=== Begin Enclosure ===

(** [copyout] of bytes that end on the page of the stack or on the guard page:
    they must all be on the page of the stack. *)
Lemma copyout_stack k va bs : guarded k -> byte_list bs -> bs <> [] -> 0 <= va ->
  4096 * n < va + Z.of_nat (length bs) <= sz ->
  exists r k', copyout_bytes pgdir va bs k = Ok r k' /\ guarded k' /\
    if decide (4096 * (n + 1) <= va)
    then r = 0 /\ forall x, 0 <= x < sz -> view k' pgdir x = place bs va (view k pgdir) x
    else r = -1.
Proof.
  intros [U Hg Hs] Hb Hne Hva Hend. unfold KERNBASE in n_ok. assert (0 < length bs)%nat by (destruct bs; [done|cbn; lia]).
  destruct (copyout_from_ok pgdir D (length bs) k F T va bs U Hb) as (r & m & k' & E & L & HR); try (unfold KERNBASE; lia).
  { intros j H1 H2. apply elem_of_pages. lia. }
  pose proof (ld_ptes _ _ _ _ _ _ _ _ L) as Hp. exists r, k'. split; [exact E|].
  split; [split; [apply L|by rewrite Hp by lia|by rewrite Hp by lia]|]. case_decide as Hd.
  - destruct HR as [(-> & -> & _)|(_ & j & H1 & H2 & H3)].
    + split; [done|]. rewrite firstn_all in L. intros x Hx. apply (ld_bytes _ _ _ _ _ _ _ _ L); [lia|]. apply elem_of_pages. lia.
    + replace j with (n + 1) in H3 by lia. congruence.
  - destruct HR as [(_ & _ & H3)|[-> _]]; [|done]. specialize (H3 n ltac:(lia) ltac:(lia)). congruence.
Qed.

(** The loop over [argv]. *)
Lemma push_args_ok argv : forall argc sp acc k,
  guarded k -> (argc <= MAXARG)%nat -> 4096 * (n + 1) <= sp <= sz -> Forall (arg_ok n) argv ->
  exists r k', push_args pgdir argv argc sp acc (put_memory k s) = Ok r (put_memory k' s) /\ guarded k' /\
    if decide ((argc + length argv <= MAXARG)%nat /\ 4096 * (n + 1) <= args_end sp argv)
    then r = Some (args_end sp argv, acc ++ args_at sp argv) /\ wrote (args_end sp argv) sp k k' /\
      forall i a, argv !! i = Some a -> exists p, args_at sp argv !! i = Some p /\
        args_end sp argv <= p /\ p + Z.of_nat (length a) < sp /\ string_at (view k' pgdir) p a
    else r = None.
Proof.
  induction argv as [|a argv IH]; intros argc sp acc k G Hc Hsp Hok; cbn [push_args args_end args_at length].
  { exists (Some (sp, acc)), k. split; [done|]. split; [done|]. rewrite decide_True by lia. rewrite app_nil_r. split_and!; [done|by intros x _ _|done]. }
  apply Forall_cons in Hok as [Ha Hok]. pose proof (arg_at_below sp a) as [B1 B2]. pose proof (args_end_below argv (arg_at sp a)) as B3.
  destruct (Nat.leb_spec MAXARG argc) as [Hm|Hm].
  { exists None, k. split; [done|]. split; [done|]. by rewrite decide_False by lia. }
  unfold KERNBASE in n_ok. pose proof (proj2 Ha) as Hl. rewrite push_address by lia.
  destruct (copyout_stack k (arg_at sp a) (a ++ [0]) G (arg_ok_bytes n a Ha)) as (r & k1 & E & G1 & HR); rewrite ?length_app; cbn [length]; try lia; [by destruct a|].
  rewrite (bind_ok _ _ _ _ _ (kmem_put _ _ s _ _ E)). case_decide as Hd.
  2:{ subst r. exists None, k1. split; [done|]. split; [done|]. by rewrite decide_False by lia. }
  destruct HR as [-> HV]. change (0 <? 0) with false. cbv iota.
  destruct (IH (S argc) (arg_at sp a) (acc ++ [arg_at sp a]) k1 G1 ltac:(lia) ltac:(lia) Hok) as (r & k' & E' & G' & HR).
  exists r, k'. split; [exact E'|]. split; [done|].
  destruct (decide _) as [H1|H1] in HR; [rewrite decide_True by lia|by rewrite decide_False by lia].
  destruct HR as (-> & W & A). rewrite <- app_assoc. split; [done|].
  assert (Ev : forall x, 0 <= x < sz -> arg_at sp a <= x -> view k' pgdir x = place (a ++ [0]) (arg_at sp a) (view k pgdir) x).
  { intros x Hx Hx2. rewrite W by lia. by apply HV. }
  split.
  - intros x Hx Hout. destruct (decide (x < arg_at sp a)).
    + rewrite W by lia. rewrite HV by done. apply place_out. lia.
    + rewrite Ev by lia. apply place_out. rewrite length_app. cbn. lia.
  - intros [|i] b Hb; cbn [lookup list_lookup] in *.
    + injection Hb as <-. exists (arg_at sp a). split_and!; [done|lia|lia|]. intros j Hj.
      rewrite Ev by lia. rewrite place_in by (rewrite length_app; cbn; lia).
      rewrite (list_lookup_lookup_total_lt (a ++ [0]) j) by (rewrite length_app; cbn; lia). done.
    + destruct (A i b Hb) as (p & Hp & H2 & H3 & H4). exists p. split_and!; [done|lia|lia|done].
Qed.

=== End Enclosure ===

Print the first line of the records above and each line after it, exactly, through the line with "if decide (4096 * (n + 1) <= va)".

(** [copyout] of bytes that end on the page of the stack or on the guard page:
    they must all be on the page of the stack. *)
Lemma copyout_stack k va bs : guarded k -> byte_list bs -> bs <> [] -> 0 <= va ->
  4096 * n < va + Z.of_nat (length bs) <= sz ->
  exists r k', copyout_bytes pgdir va bs k = Ok r k' /\ guarded k' /\
    if decide (4096 * (n + 1) <= va)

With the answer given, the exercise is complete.